Transforming RIT: The Campaign for Greatness, mentioned earlier, is moving ahead, buoyed by a record $80 million in sponsored research dollars and the magnificent donation of the Tait Preserve and Leenhouts Lodge in Penfield, which will be used for instructional and research purposes beginning this year. And RIT was able to acquire the former Radisson Hotel on Jefferson Road, which sits on campus property.  This facility has been quickly revamped to serve, for this year, as our primary location for student quarantine and isolation.

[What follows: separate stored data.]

(** A list of blocks is shorter than the fuel of the loops. *)
Lemma blocks_fuel H l :
  layout base lim H -> NoDup l -> (forall b, b ∈ l -> is_Some (H !! b)) ->
  Z.of_nat (length l) <= Z.max 0 ((lim - base) / 32).
Proof.
  intros HL Hnd Hin. set (f := fun b => (b - base) / 32).
  assert (NoDup (f <$> l)) as Hf.
  { apply NoDup_fmap_2_strong; [|done]. intros b b' Hb Hb' Heq.
    destruct (Hin b Hb) as [[sz k] Hk], (Hin b' Hb') as [[sz' k'] Hk'].
    destruct (decide (b = b')) as [|Hne]; [done|exfalso].
    destruct (l_valid _ _ _ HL _ _ _ Hk) as [? _], (l_valid _ _ _ HL _ _ _ Hk') as [? _].
    unfold f in Heq. pose proof (Z.div_mod (b - base) 32). pose proof (Z.div_mod (b' - base) 32).
    pose proof (Z.mod_pos_bound (b - base) 32). pose proof (Z.mod_pos_bound (b' - base) 32).
    destruct (blocks_apart H _ _ _ _ _ _ HL Hk Hk' Hne); lia. }
  assert (f <$> l ⊆+ seqZ 0 ((lim - base) / 32)) as Hsub.
  { apply NoDup_submseteq; [done|]. intros x (b & -> & Hb)%list_elem_of_fmap.
    destruct (Hin b Hb) as [[sz k] Hk]. pose proof (l_range _ _ _ HL _ _ _ Hk).
    destruct (l_valid _ _ _ HL _ _ _ Hk) as [? _]. apply elem_of_seqZ. unfold f. split.
    - apply Z.div_pos; lia.
    - apply Z.div_lt_upper_bound; [lia|]. pose proof (Z.div_mod (lim - base) 32).
      pose proof (Z.mod_pos_bound (lim - base) 32). lia. }
  apply submseteq_length in Hsub. rewrite length_fmap, length_seqZ in Hsub. lia.
Qed.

You can see the RIT spirit rising across campus in new construction. Our Global Cybersecurity Institute – made possible in part through a donation from 2009 alumnus Austin McChord and a grant from New York state ­- is largely completed, and should be in use this fall. We expect to hold a formal opening ceremony in the spring to show off this state-of-the art facility that will train the next generation of cyber detectives. The Institute, built as a new wing of the Golisano College of Computing and Information Sciences, will elevate the university’s reputation as an internationally-known center for cybersecurity education and research. It will train students to meet the growing national demand for computing security professionals, while also developing technologies, protocols and human understanding needed to address the global cybersecurity crisis.

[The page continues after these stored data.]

Lemma loses_slab m m' H b sz c n fr i :
  held m H -> H !! b = Some (sz, SlabOf c n fr) -> 0 <= i < ocount c -> i ∉ fr ->
  (forall x, x < b + 32 \/ b + 72 <= x ->
     x < object_addr b c i \/ object_addr b c i + osize c <= x -> byte_at m' x = byte_at m x) ->
  loses m H (object_addr b c i) m' (<[b := (sz, SlabOf c n (i :: fr))]> H).
Proof.
  intros Hh Hb Hi Hni Hs. pose proof (h_layout _ _ _ _ _ Hh) as HL.
  destruct (l_valid _ _ _ HL _ _ _ Hb) as [_ (Hsz & Hc & _)].
  pose proof (object_in_slab c i Hc Hi). pose proof (osize_bounds c Hc).
  assert (object H (object_addr b c i) (osize c)) as Hoi by (by eapply slab_object).
  split.
  - intros q cap Ho Hq. split.
    + destruct Ho as [(b1 & sz1 & Hb1 & -> & ->)|(b1 & sz1 & c1 & n1 & fr1 & j & Hb1 & Hj & Hn & -> & ->)].
      * left. exists b1, sz1. rewrite lookup_insert_ne by congruence. done.
      * right. destruct (decide (b1 = b)) as [->|Hne].
        -- rewrite Hb in Hb1. injection Hb1 as <- <- <- <-. exists b, sz, c, n, (i :: fr), j.
           rewrite lookup_insert_eq. split_and!; try done; try lia.
           assert (j <> i) by (intros ->; apply Hq; unfold object_addr; done). set_solver.
        -- exists b1, sz1, c1, n1, fr1, j. rewrite lookup_insert_ne by done. done.
    + intros x Hx. destruct (objects_disjoint H q cap (object_addr b c i) (osize c) HL Ho Hoi Hq) as [?|?].
      all: destruct (object_in_block H q cap HL Ho) as (b2 & sz2 & k2 & Hb2 & ? & ? & _ & _ & Hk).
      all: apply Hs; [|lia]; destruct (decide (b2 = b)) as [->|Hne];
        [rewrite Hb in Hb2; injection Hb2 as <- <-; lia|].
      all: destruct (blocks_apart H _ _ _ _ _ _ HL Hb2 Hb Hne); lia.
  - intros q cap [(b1 & sz1 & Hb1 & -> & ->)|(b1 & sz1 & c1 & n1 & fr1 & j & Hb1 & Hj & Hn & -> & ->)].
    + destruct (decide (b1 = b)) as [->|Hne]; [by rewrite lookup_insert_eq in Hb1|].
      rewrite lookup_insert_ne in Hb1 by done. split; [left; eauto|].
      intros E. destruct (l_valid _ _ _ HL _ _ _ Hb1). unfold object_addr in E.
      destruct (blocks_apart H _ _ _ _ _ _ HL Hb1 Hb Hne); zoffs.
    + destruct (decide (b1 = b)) as [->|Hne].
      * rewrite lookup_insert_eq in Hb1. injection Hb1 as <- <- <- <-. split.
        -- right. exists b, sz, c, n, fr, j. split_and!; try done; try lia. set_solver.
        -- unfold object_addr. intros E. assert (j = i) as -> by nia. set_solver.
      * rewrite lookup_insert_ne in Hb1 by done. split; [right; exists b1, sz1, c1, n1, fr1, j; done|].
        intros E. destruct (l_valid _ _ _ HL _ _ _ Hb1) as [_ (? & Hc1 & _)].
        pose proof (object_in_slab c1 j Hc1 Hj). pose proof (osize_bounds c1 Hc1). unfold object_addr in E.
        destruct (blocks_apart H _ _ _ _ _ _ HL Hb1 Hb Hne); zoffs.
Qed.

Lemma wp_slab_free_object H s b sz c n fr i p :
  held (mem s) H -> size_caches_at s = caches -> object_size (cache_of (size_caches s) c) = osize c ->
  H !! b = Some (sz, SlabOf c n fr) -> 0 <= i < ocount c -> i ∉ fr ->
  object_addr b c i <= p < object_addr b c i + osize c ->
  wp (slab_free_object (b + sizeof_block) p) (fun _ s' => exists m,
    s' = with_caches (zset c (count_objects 0 (-1) 0 (cache_of (size_caches s) c)) (size_caches s)) (with_mem m s) /\
    held m (<[b := (sz, SlabOf c n (i :: fr))]> H) /\
    loses (mem s) H (object_addr b c i) m (<[b := (sz, SlabOf c n (i :: fr))]> H)) s.
Proof.
  intros Hh Hsc Hos Hb Hi Hni Hp. pose proof (held_addr _ _ _ _ _ Hh Hb) as Ha. pose proof (h_layout _ _ _ _ _ Hh) as HL.
  destruct (l_valid _ _ _ HL _ _ _ Hb) as [_ (Hsz & Hc & Hnd & Hfr)].
  destruct (h_rep _ _ _ _ _ Hh _ _ _ Hb) as (F0 & F1 & A1 & A2 & A3 & A4 & A5 & A6).
  pose proof (osize_bounds c Hc) as Hosb. pose proof (object_in_slab c i Hc Hi) as Hin.
  unfold slab_free_object.
  replace ((b + sizeof_block =? 0) || (p =? 0))%bool with false
    by (symmetry; apply orb_false_intro; apply Z.eqb_neq; unfold object_addr in Hp; zoffs).
  wp_go. rewrite A1, A5. unfold load_cache. wp_go. rewrite cache_at_ptr, Hos by (done || lia).
  replace ((p - (b + sizeof_block + sizeof_slab)) / osize c) with i
    by (apply Z.div_unique with (p - object_addr b c i); unfold object_addr in *; lia).
  rewrite (u32_id i), free_link_eq, A3 by (done || lia). wp_go.
  unfold update_cache. wp_go. cbn [mem with_mem].
  set (m1 := mstore 4 (mem s) _ _). set (m2 := mstore 4 m1 _ _).
  assert (mload 4 m2 (b + sizeof_block + Slab.free_objects) = Z.of_nat (length fr)) as E.
  { unfold m2, m1. ldst. done. }
  rewrite E. set (m3 := mstore 4 m2 _ _). exists m3. split.
  { rewrite cache_ptr_index, cache_at_ptr by (done || lia). done. }
  assert (forall x, x < b + 32 \/ b + 72 <= x -> x < object_addr b c i \/ object_addr b c i + osize c <= x ->
    byte_at m3 x = byte_at (mem s) x) as Hs.
  { unfold object_addr. intros x Hx Hx2. unfold m3, m2, m1.
    rewrite (same_bytes_mstore x 1), (same_bytes_mstore x 1), (same_bytes_mstore x 1) by zoffs. done. }
  pose proof (free_short c fr Hc Hnd Hfr) as Hlen. pose proof (head_fits c fr Hc Hfr) as Hfh.
  split; [|by apply loses_slab].
  assert (forall j, j ∈ i :: fr -> 0 <= j < ocount c) as Hfr' by set_solver.
  eapply slab_change; [done|done|by apply NoDup_cons|exact Hfr'| |].
  { intros x Hx. apply Hs; unfold object_addr; zoffs. }
  assert (fits 4 (u32 (Z.of_nat (length fr) + 1))) as Hf2 by apply u32_range.
  assert (fits 4 i) as Hf3 by (split; lia).
  split; [unfold m3, m2, m1; ldst; done|]. split; [unfold m3, m2, m1; ldst; done|].
  repeat split; try (unfold m3, m2, m1; ldst; done).
  - unfold m3. ldst. cbn [length]. rewrite u32_id; lia.
  - eapply (chain_other (mem s)); [done|exact Hni|exact Hfr| |done].
    intros x Hx Hx2. apply Hs; unfold object_addr; zoffs.
Qed.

In the middle of campus, the location of our Innovative Maker and Learning Complex, or IMLC, is now plainly evident.  It looks like a gravel lot, because this summer, we undertook a project to move underground utilities between Wallace Library and Monroe Hall, in preparation for future construction of the IMLC. You will recall that the IMLC will be a 100,000-plus-square-foot facility that will embody RIT’s creative and innovative spirit, with makerspaces on multiple levels, student project teams, many new classrooms, an experimental theater, a dance studio, and music rehearsal spaces.  The construction will incorporate a redesigned Wallace Library to create an amazing venue for learning, creativity, and innovation. This is the venue where campus tours will commence.  This is the place where visitors will “get” RIT in just 5 minutes. The IMLC design is now past the half-way point and we will be able to show a full set of spectacular architect’s renderings soon.

Our new performing arts center also is under design, but is still in its early stages.  So far, we have seen exciting design concepts, but it will be a number of months before we have any architect’s renderings to share.  You will recall that this two-theater complex will be located just east of the Sustainability Institute.  The Performing Arts Center is slated to provide premier venues for RIT student and faculty productions, distinguished speakers, commencement events, outside performers, and more.

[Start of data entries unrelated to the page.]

(* ===== verification/KallocCache.v ===== *)
(** * Allocation and release through the caches (kernel/kalloc.c)

    [kalloc_cache_alloc] keeps the invariant and hands out a new object of
    the cache's size; the search of [kfree] finds the slab of an object and
    no other; giving the object back keeps the invariant. *)
From Stdlib Require Import ZArith Lia Znumtheory.
From stdpp Require Import gmap.
From S2P Require Import Prelude.
From S2P Require Import Memory.
From S2P Require Import Kalloc.
From S2P Require Import KallocHeap.
From S2P Require Import KallocLarge.
From S2P Require Import KallocSlab.
Open Scope Z_scope.

Section cache.
Context {base lim caches : Z}.
Implicit Types H : gmap Z (Z * block_t).
Abbreviation held := (held base lim caches) (only parsing).
Abbreviation inv := (kalloc_inv base lim caches) (only parsing).
Abbreviation large := (large_inv (base := base) (lim := lim) (caches := caches)) (only parsing).

(** The slab comes first on the partial list and has a free object. *)
Definition picked (s : kalloc_t) H c (r : Z) (s' : kalloc_t) H' : Prop :=
  exists b sz n i fr lf lp,
    r = b + sizeof_block /\ 0 < b /\ H' !! b = Some (sz, SlabOf c n (i :: fr)) /\
    inv H' s' /\ cache_ok H' c (cache_of (size_caches s') c) lf (r :: lp) /\
    same_control s s' /\ keeps (mem s) H (mem s') H'.

Lemma same_control_refl s : same_control s s.
Proof. done. Qed.
Lemma same_control_trans s1 s2 s3 : same_control s1 s2 -> same_control s2 s3 -> same_control s1 s3.
Proof. intros [A B] [C D]. split; congruence. Qed.

Lemma large_update H l s cs m : large H l (with_mem m s) -> large H l (with_caches cs (with_mem m s)).
Proof. intros [? ? ? ? ?]. by split. Qed.

Lemma zset_zset {A} i (x y : A) l : zset i x (zset i y l) = zset i x l.
Proof. apply list_insert_insert_eq. Qed.

Lemma cache_of_zset cs c x : length cs = 10%nat -> 0 <= c < 10 -> cache_of (zset c x cs) c = x.
Proof. intros Hl Hc. unfold cache_of. rewrite zget_zset by lia. by rewrite Z.eqb_refl. Qed.

(** A new slab joins the caches as the only partial slab of its cache. *)
Lemma cache_ok_added H b sz c fr H' x x' lf :
  slab_added H b sz c 0 fr H' -> fr <> [] -> cache_ok H c x lf [] ->
  cache_static c x' -> full_slabs x' = full_slabs x -> empty_slabs x' = empty_slabs x ->
  partial_slabs x' = b + sizeof_block ->
  cache_ok H' c x' lf [b + sizeof_block].
Proof.
  intros (Hb & Hiff & Hno) Hfr [? Hfull ? Hempty Hlf ? Hnd Ha Hs] Hst Ef Ee Ep.
  rewrite app_nil_r in Hnd.
  assert (forall y, y ∈ lf -> y <> b + sizeof_block) as Hnb.
  { intros y Hy ->. destruct (slab_list_lookup _ _ _ _ Hlf Hy) as (? & ? & ? & E).
    replace (b + sizeof_block - sizeof_block) with b in E by lia. by apply Hno in E. }
  split; cbn [hd]; try congruence.
  - eapply slab_list_ext; [|exact Hlf]. intros y sz2 n2 fr2 Hy E. exists sz2, fr2. apply Hiff; [|done].
    pose proof (Hnb y Hy). lia.
  - split; [|done]. replace (b + sizeof_block - sizeof_block) with b by lia. eauto.
  - apply NoDup_app. split_and!; [done|set_solver|apply NoDup_singleton].
  - intros b2 sz2 n2 fr2 E. destruct (decide (b2 = b)) as [->|Hne]; [set_solver|].
    apply Hiff in E; [|done]. apply Ha in E. set_solver.
  - intros y sz2 n2 fr2 ->%list_elem_of_singleton E.
    replace (b + sizeof_block - sizeof_block) with b in E by lia. congruence.
Qed.

Lemma wp_pick_slab H s c :
  inv H s -> 0 <= c < 10 ->
  wp (pick_slab (caches + c * sizeof_cache)) (fun r s' =>
    (r = 0 /\ s' = s /\ no_slab (base := base) (lim := lim) (caches := caches) H s) \/ exists H', picked s H c r s' H') s.
Proof.
  intros Hinv Hc. pose proof Hinv as [[l Hi] [Hcl Hck] Hat]. destruct (Hck c Hc) as (lf & lp & Hok).
  pose proof (li_caches _ _ _ Hi) as Hsc. destruct (li_list _ _ _ Hi) as (Hh & _).
  unfold pick_slab, load_cache. wp_go. rewrite cache_at_ptr, (co_partial _ _ _ _ _ Hok), (co_empty _ _ _ _ _ Hok) by (done || lia).
  destruct lp as [|r lp]; cbn [hd].
  - cbn [Z.eqb negb]. wp_go. eapply wp_mono; [|apply (wp_create_slab H s c Hinv Hc)].
    intros r s1 [(-> & -> & Hfull)|(H1 & b & sz & -> & Hb0 & Hadd & [l1 Hi1] & Ecs & Hctl & Hkeep)].
    { cbn [Z.eqb]. apply wp_ret. by left. }
    replace (b + sizeof_block =? 0) with false by (symmetry; apply Z.eqb_neq; zoffs).
    pose proof (li_caches _ _ _ Hi1) as Hsc1. pose proof (osize_bounds c Hc) as Hos.
    unfold update_cache. wp_go. rewrite cache_ptr_index, !cache_at_ptr by (done || lia).
    cbn [size_caches with_mem]. rewrite Ecs, cache_of_zset, zset_zset by done.
    set (x1 := count_objects 1 0 (ocount c) (cache_of (size_caches s) c)).
    replace (partial_slabs x1) with 0 by (symmetry; apply (co_partial _ _ _ _ _ Hok)).
    destruct (li_list _ _ _ Hi1) as (Hh1 & _). destruct Hadd as (Hb & Hiff & Hno).
    destruct (held_next (mem s1) H1 b sz c 0 _ 0 Hh1 Hb) as [Hh2 Hk2]; [by split|].
    rewrite insert_id in Hh2, Hk2 by done. right. exists H1.
    assert (seqZ 0 (ocount c) = 0 :: seqZ 1 (ocount c - 1)) as Eseq by (rewrite seqZ_cons by lia; f_equal; f_equal; lia).
    assert (cache_ok H1 c (set_partial (b + sizeof_block) x1) lf [b + sizeof_block]) as Hok1.
    { destruct (co_static _ _ _ _ _ Hok).
      eapply (cache_ok_added H b sz c _ H1 (cache_of (size_caches s) c)); [done|by rewrite Eseq|done|by split|done..]. }
    exists b, sz, 0, 0, (seqZ 1 (ocount c - 1)), lf, []. rewrite <- Eseq. split; [done|]. split; [done|]. split; [done|].
    split; [|split; [|split; [exact Hctl|]]].
    + split; [|cbn [size_caches with_caches]|done].
      * exists l1. apply large_update. rewrite <- (insert_id H1 b (sz, SlabOf c 0 (seqZ 0 (ocount c)))) in Hh2 by done.
        pose proof (large_inv_slab H1 l1 s1 b sz c 0 _ 0 _ _ (size_caches s1) Hi1 Hb Hh2) as HI.
        rewrite insert_id in HI by done. destruct HI. by split.
      * eapply caches_ok_set; [by split|done|exact Hok1|]. intros. by eapply slab_added_other.
    + cbn [size_caches with_caches]. rewrite cache_of_zset by done. exact Hok1.
    + cbn [mem with_caches with_mem]. eapply heap_keeps_trans; [exact Hkeep|exact Hk2].
  - destruct (co_lp _ _ _ _ _ Hok) as [(sz & fr & Hb) _]. pose proof (held_addr _ _ _ _ _ Hh Hb) as Ha.
    replace (r =? 0) with false by (symmetry; apply Z.eqb_neq; zoffs). cbn [negb]. apply wp_ret. right.
    pose proof (co_some _ _ _ _ _ Hok r _ _ _ ltac:(set_solver) Hb) as Hne. destruct fr as [|i fr]; [done|].
    exists H, (r - sizeof_block), sz, (hd 0 lp), i, fr, lf, lp.
    split; [lia|]. split; [lia|]. split; [done|]. split; [done|]. split; [done|].
    split; [apply same_control_refl|apply heap_keeps_refl].
Qed.

(** An object of a slab of the cache was taken or given back. *)
Lemma cache_ok_objects H b sz c n fr fr' x x' lf lp :
  H !! b = Some (sz, SlabOf c n fr) -> cache_ok H c x lf lp -> cache_static c x' ->
  full_slabs x' = full_slabs x -> partial_slabs x' = partial_slabs x -> empty_slabs x' = empty_slabs x ->
  (b + sizeof_block ∈ lp -> fr' <> []) ->
  cache_ok (<[b := (sz, SlabOf c n fr')]> H) c x' lf lp.
Proof.
  intros Hb [? ? ? ? Hlf Hlp ? Ha Hs] Hst Ef Ep Ee Hfr.
  assert (forall l, slab_list H c l -> slab_list (<[b := (sz, SlabOf c n fr')]> H) c l) as Hl.
  { intros l. apply slab_list_ext. intros y sz2 n2 fr2 _ Hy. destruct (decide (y - sizeof_block = b)) as [E|].
    - exists sz, fr'. rewrite E, lookup_insert_eq. rewrite E, Hb in Hy. by injection Hy as <- <- <-.
    - exists sz2, fr2. by rewrite lookup_insert_ne. }
  split; try congruence; eauto.
  - intros b2 sz2 n2 fr2 E. destruct (decide (b2 = b)) as [->|Hne]; [eauto|].
    rewrite lookup_insert_ne in E by done. eauto.
  - intros y sz2 n2 fr2 Hy E. destruct (decide (y - sizeof_block = b)) as [Ey|Hne].
    + rewrite Ey, lookup_insert_eq in E. injection E as <- <- <-. apply Hfr.
      replace (b + sizeof_block) with y by lia. done.
    + rewrite lookup_insert_ne in E by done. eauto.
Qed.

Preliminary design work continues on an addition to the Saunders College of Business, which will be funded primarily by philanthropy.  Finally, design work continues on a stadium and new set of athletic playing fields, but we expect that construction on this project will be delayed by the pandemic.  We look forward to sharing more on all of these projects as work progresses.

The Liberty League has cancelled all competition through Dec. 31, but our coaches are still preparing to work with our student athletes to hone their skills and maintain team spirit, while protecting their health. Our hockey teams play in other leagues and we do not yet have final information on what their seasons will look like.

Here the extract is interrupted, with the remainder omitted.